BACKGROUND: A novel signal-averaged electrocardiogram (SAECG) device and a novel ambulatory SAECG device are clinically available, but reference values have not been established. This study aimed to validate the novel SAECG and the novel ambulatory-based SAECG devices by comparison with the conventional SAECG device. METHODS AND RESULTS: High-resolution SAECGs were recorded consecutively in 83 healthy volunteers using the 3 devices. A novel ambulatory SAECG device was used as real-time recording within 15 min for validation study (15 min ambulatory-based SAECG). We examined the concordance of positive results (at least 2/3 abnormal SAECG parameters) and negative results (0 or 1/3 abnormal parameters), as well as the correlations between SAECG parameters (filtered QRS duration [fQRS]); duration of low-amplitude signals < 40 μV in the terminal filtered QRS complex [LAS40]; root mean square voltage of the terminal 40 ms of the filtered QRS complex [RMS40]).
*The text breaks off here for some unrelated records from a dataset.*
(** * flask-servicelayer: the directory service, its cache and [Pagination]

    A shallow embedding of [flask_servicelayer/__init__.py]:
    - the Python values the module computes with: unbounded integers,
      binary64 floats (the standard library's [SpecFloat]), lists and
      their slices, dictionaries of keyword arguments in call order;
    - the object mapper behind the services, which is a library outside
      the module: records, attribute access and a store with a journal of
      the requests that reach it;
    - [BaseService._isinstance] and [_preprocess_params], the methods of
      [LDAPOMService] and of [LDAPOMCachedService], and [save] and
      [delete] of [SQLAlchemyService];
    - [Pagination] with [pages], [has_prev], [has_next] and [iter_pages].

    A method is a function from the state it can mutate to a result, or a
    raised exception, and the state it leaves. *)

From Stdlib Require Import ZArith Lia.
From Stdlib.Floats Require Import SpecFloat.
From stdpp Require Import base option list gmap strings pretty sorting.

Local Open Scope Z_scope.

(** ** Python runtime *)

(** The exceptions the module raises or lets through. [HTTPNotFound] is
    what [flask.abort(404)] raises ([werkzeug.exceptions.NotFound]);
    [NoResultFound] is the mapper's own miss. *)
Inductive exn : Type :=
  | ValueError
  | NotImplementedError
  | HTTPNotFound
  | NoResultFound
  | AttributeError
  | IndexError
  | OverflowError
  | ZeroDivisionError
  | Exception.

#[global] Instance exn_eq_dec : EqDecision exn.
Proof. solve_decision. Defined.

(** A call either returns a value or raises. *)
Inductive result (A : Type) : Type :=
  | Ok (a : A)
  | Raise (e : exn).
Arguments Ok {A} a.
Arguments Raise {A} e.

#[global] Instance result_ret : MRet result := fun _ a => Ok a.
#[global] Instance result_bind : MBind result := fun _ _ k r =>
  match r with
  | Ok a => k a
  | Raise e => Raise e
  end.

(** A method call on an object whose mutable state is [S]: the state
    reached is kept also when the call raises, as in Python. *)
Definition M (S A : Type) : Type := S -> result A * S.

#[global] Instance M_ret {S} : MRet (M S) := fun _ a s => (Ok a, s).
#[global] Instance M_bind {S} : MBind (M S) := fun _ _ k m s =>
  match m s with
  | (Ok a, s') => k a s'
  | (Raise e, s') => (Raise e, s')
  end.

Definition raise {S A} (e : exn) : M S A := fun s => (Raise e, s).
Definition gets {S A} (f : S -> A) : M S A := fun s => (Ok (f s), s).
Definition modify {S} (f : S -> S) : M S unit := fun s => (Ok tt, f s).
Definition lift {S A} (r : result A) : M S A := fun s => (r, s).

(** [len]. *)
Definition len {A} (l : list A) : Z := Z.of_nat (length l).

(** [range(lo, hi)]. *)
Definition range (lo hi : Z) : list Z :=
  map (fun i => lo + Z.of_nat i) (seq 0 (Z.to_nat (hi - lo))).

(** Slice bounds as [PySlice_AdjustIndices] clamps them for step 1: a
    negative bound counts from the end, and both ends saturate. *)
Definition adjust_index (n i : Z) : Z :=
  let i' := if i <? 0 then i + n else i in
  if i' <? 0 then 0 else if n <? i' then n else i'.

(** [l[lo:hi]]. *)
Definition py_slice {A} (l : list A) (lo hi : Z) : list A :=
  let n := len l in
  let a := adjust_index n lo in
  let b := adjust_index n hi in
  take (Z.to_nat (b - a)) (drop (Z.to_nat a) l).

(** *** binary64 *)

Definition prec : Z := 53.
Definition emax : Z := 1024.

(** [float(n)] for an integer [n]: round to nearest, ties to even;
    [OverflowError] when the result is not finite. *)
Definition float_of_int (n : Z) : result spec_float :=
  match binary_normalize prec emax n 0 false with
  | S754_infinity _ => Raise OverflowError
  | f => Ok f
  end.

Definition is_zero (x : spec_float) : bool :=
  match x with S754_zero _ => true | _ => false end.

(** [x / y] on floats. *)
Definition float_truediv (x y : spec_float) : result spec_float :=
  if is_zero y then Raise ZeroDivisionError else Ok (SFdiv prec emax x y).

(** [n / y] for an integer [n] and a float [y]: [n] is converted first. *)
Definition int_truediv_float (n : Z) (y : spec_float) : result spec_float :=
  x ← float_of_int n; float_truediv x y.

(** [math.ceil(x)]: an exact integer. *)
Definition ceil (x : spec_float) : result Z :=
  match x with
  | S754_zero _ => Ok 0
  | S754_infinity _ => Raise OverflowError
  | S754_nan => Raise ValueError
  | S754_finite s m e =>
      let v := if s then Z.neg m else Z.pos m in
      Ok (match e with
          | Z.neg k => - ((- v) / 2 ^ Z.pos k)
          | _ => v * 2 ^ e
          end)
  end.

(** ** Pagination *)

Module Pagination.

Section Items.
Context {A : Type}.

Record t : Type := Pagination {
  page : Z;
  per_page : Z;
  total : Z;
  items : list A
}.

(** [int(ceil(self.total / float(self.per_page)))] *)
Definition pages (self : t) : result Z :=
  d ← float_of_int (per_page self);
  q ← int_truediv_float (total self) d;
  ceil q.

Definition has_prev (self : t) : bool := 1 <? page self.

Definition has_next (self : t) : result bool :=
  n ← pages self; Ok (page self <? n).

(** The test in the loop body of [iter_pages], on [num]. *)
Definition shown (cur npages left_edge left_current right_current
                  right_edge num : Z) : bool :=
  (num <=? left_edge)
  || ((cur - left_current - 1 <? num) && (num <? cur + right_current))
  || (npages - right_edge <? num).

(** The loop of [iter_pages] over the numbers still to visit; [last] is
    the loop's variable of that name, [None] is the yielded [None]. *)
Fixpoint iter_loop (cur npages left_edge left_current right_current
                    right_edge : Z) (nums : list Z) (last : Z)
  : list (option Z) :=
  match nums with
  | [] => []
  | num :: rest =>
      if shown cur npages left_edge left_current right_current
               right_edge num
      then (if last + 1 =? num then [] else [None])
             ++ Some num
             :: iter_loop cur npages left_edge left_current
                  right_current right_edge rest num
      else iter_loop cur npages left_edge left_current right_current
             right_edge rest last
  end.

(** [iter_pages]: everything the generator yields, in order. *)
Definition iter_pages (self : t) (left_edge left_current right_current
                                  right_edge : Z)
  : result (list (option Z)) :=
  n ← pages self;
  Ok (iter_loop (page self) n left_edge left_current right_current
        right_edge (range 1 (n + 1)) 0).

End Items.
Arguments t : clear implicits.

End Pagination.

(** ** Records and keyword arguments *)

(** Attribute values; [VStr EmptyString] is Python's ['']. *)
Inductive value : Type :=
  | VStr (s : string)
  | VInt (n : Z).

#[global] Instance value_eq_dec : EqDecision value.
Proof. solve_decision. Defined.

(** [str(v)], as [%s] formats it. *)
Definition str (v : value) : string :=
  match v with
  | VStr s => s
  | VInt n => pretty n
  end.

(** [**kwargs]: a dictionary in insertion order, which for keyword
    arguments is the order of the call; its keys are distinct. *)
Definition kwargs : Type := list (string * value).

(** [d.pop(k, None)], for its effect on [d]. *)
Definition dict_pop (k : string) (d : kwargs) : kwargs :=
  filter (λ kv, kv.1 ≠ k) d.

(** An instance of a mapped class: its class, its identifier (what [get]
    is called with and what [e.id] reads) and its attributes. Objects are
    values here: the identity of Python objects is not modelled. The
    identifier is kept apart from the attributes: what assigning to an
    attribute named [id] does to it is not modelled. *)
Record obj : Type := Obj {
  cls : string;
  id : string;
  attrs : gmap string value
}.

#[global] Instance obj_eq_dec : EqDecision obj.
Proof. solve_decision. Defined.

(** [setattr(o, k, v)]. *)
Definition setattr (o : obj) (k : string) (v : value) : result obj :=
  Ok (Obj (cls o) (id o) (<[k := v]> (attrs o))).

(** [delattr(o, k)], as the mapped classes answer it: the attribute is
    gone afterwards, and deleting one the object does not carry is not an
    error. *)
Definition delattr (o : obj) (k : string) : result obj :=
  Ok (Obj (cls o) (id o) (delete k (attrs o))).

(** ** The record store behind a service

    The object mappers ([ldapom_model], SQLAlchemy) are libraries outside
    the repository. A store is modelled by the entries it holds, in the
    order it enumerates them, and by a journal of the requests that
    reached it; the journal is what "invoking the backend" means below. *)
Inductive request : Type :=
  | Search (kw : kwargs)
  | Retrieve (i : string)
  | Persist (i : string)
  | Remove (i : string).

#[global] Instance request_eq_dec : EqDecision request.
Proof. solve_decision. Defined.

Record store : Type := Store {
  entries : list obj;
  journal : list request
}.

Definition record (q : request) : M store unit :=
  modify (λ s, Store (entries s) (journal s ++ [q])).

(** Exact match on every criterion. *)
Definition matches (kw : kwargs) (o : obj) : Prop :=
  Forall (λ kv, attrs o !! kv.1 = Some kv.2) kw.

#[global] Instance matches_dec kw o : Decision (matches kw o).
Proof. unfold matches. apply _. Defined.

Definition lookup_id (model i : string) (es : list obj) : option obj :=
  snd <$> list_find (λ o, cls o = model ∧ id o = i) es.

(** [Model.search(conn, **kw)] *)
Definition search (model : string) (kw : kwargs) : M store (list obj) :=
  record (Search kw);;
  gets (λ s, filter (λ o, cls o = model ∧ matches kw o) (entries s)).

(** [Model.retrieve(conn, i)]: raises [NoResultFound] on a miss. Entries
    are found by class and identifier; a directory in which two entries
    carry one identifier is outside this model (see [distinct_ids]). *)
Definition retrieve (model i : string) : M store obj :=
  record (Retrieve i);;
  r ← gets (λ s, lookup_id model i (entries s));
  match r with
  | Some o => mret o
  | None => raise NoResultFound
  end.

(** The entry of that identifier is replaced, or the object is added at
    the end. An object stands for the entry of its identifier: this is
    the mapper's behaviour where identifiers are distinct. *)
Definition write (o : obj) (es : list obj) : list obj :=
  if bool_decide (id o ∈ id <$> es)
  then (λ e, if bool_decide (id e = id o) then o else e) <$> es
  else es ++ [o].

(** [o.save()], and [session.add(o); session.commit()]. *)
Definition obj_save (o : obj) : M store unit :=
  record (Persist (id o));;
  modify (λ s, Store (write o (entries s)) (journal s)).

(** [o.delete()], and [session.delete(o); session.commit()]. *)
Definition obj_delete (o : obj) : M store unit :=
  record (Remove (id o));;
  modify (λ s, Store (filter (λ e, id e ≠ id o) (entries s)) (journal s)).

(** ** Services *)

(** What a method reaches through [self], for a service whose mutable
    state is [S]: [LDAPOMCachedService] overrides these three, and the
    methods it inherits call the overriding ones. *)
Class Service (S : Type) : Type := {
  self_all : M S (list obj);
  self_get : string → M S obj;
  self_find : kwargs → M S (list obj)
}.

Module BaseService.

(** [_isinstance(obj, raise_error)] for a service whose [__model__] is
    [model]; a class is an instance of itself only. *)
Definition _isinstance (model : string) (o : obj) (raise_error : bool)
  : result bool :=
  let rv := bool_decide (cls o = model) in
  if negb rv && raise_error then Raise ValueError else Ok rv.

Definition _preprocess_params (kw : kwargs) : kwargs :=
  dict_pop "submit" (dict_pop "csrf_token" kw).

End BaseService.

Module SQLAlchemyService.

Section Model.
Variable model : string.

Definition save (o : obj) : M store obj :=
  _ ← lift (BaseService._isinstance model o true);
  obj_save o;;
  mret o.

Definition delete (o : obj) : M store unit :=
  _ ← lift (BaseService._isinstance model o true);
  obj_delete o.

(** The loop of [update]. *)
Fixpoint assign (o : obj) (kw : kwargs) : result obj :=
  match kw with
  | [] => Ok o
  | (k, v) :: rest => o' ← setattr o k v; assign o' rest
  end.

Definition update (o : obj) (kw : kwargs) : M store obj :=
  _ ← lift (BaseService._isinstance model o true);
  o' ← lift (assign o (BaseService._preprocess_params kw));
  save o';;
  mret o'.

End Model.

End SQLAlchemyService.

Module LDAPOMService.

(** [_compute_dn(kwargs)] for a model whose [_rdn] is [rdn], on a
    connection whose [_base] is [base]; [None] is the [KeyError] of
    [kwargs[rdn]]. *)
Definition _compute_dn (rdn base : string) (kw : kwargs) : option string :=
  kv ← list_find (λ kv, kv.1 = rdn) kw;
  Some (rdn +:+ "=" +:+ str kv.2.2 +:+ "," +:+ base).

Section Model.
Variable model : string.

Definition save (o : obj) : M store obj :=
  obj_save o;;
  mret o.

Definition all : M store (list obj) := search model [].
Qualitative analysis showed excellent concordance among the novel SAECG, the 15 min ambulatory-based SAECG, and the conventional SAECG methods (novel SAECG vs. conventional SAECG = 94%; 15 min ambulatory-based SAECG vs. conventional SAECG = 91.6%; p = 0.755), while quantitative analysis indicated strong correlations between the novel SAECG and the conventional SAECG values for fQRS, LAS40, and LnRMS40 (r = 0.838-0.805, p < 0.0001, respectively). Strong correlations were also seen between 15 min ambulatory-based SAECG and conventional SAECG values for fQRS, LAS40, and RMS40 (r = 0.943-0.888, p < 0.0001, respectively). However, Bland-Altman quantitative analysis showed better agreement in fQRS and LnRMS40 measured by the 15 min ambulatory-based SAECG and the conventional SAECG than those by the novel SAECG and the conventional SAECG (fQRS, Lin's rho_c = 0.923 vs. 0757; RMS40, Lin's rho_c = 0.932 vs. 0.818, respectively). CONCLUSION: In healthy subjects, the parameters of either the novel SAECG or the 15 min ambulatory-based SAECG and those of the conventional SAECG were strongly correlated. Relatively good agreements were observed among 3 SAECGs, especially better between the 15 min ambulatory-based SAECG and the conventional SAECG probably due to similar measurement system of 2 methods.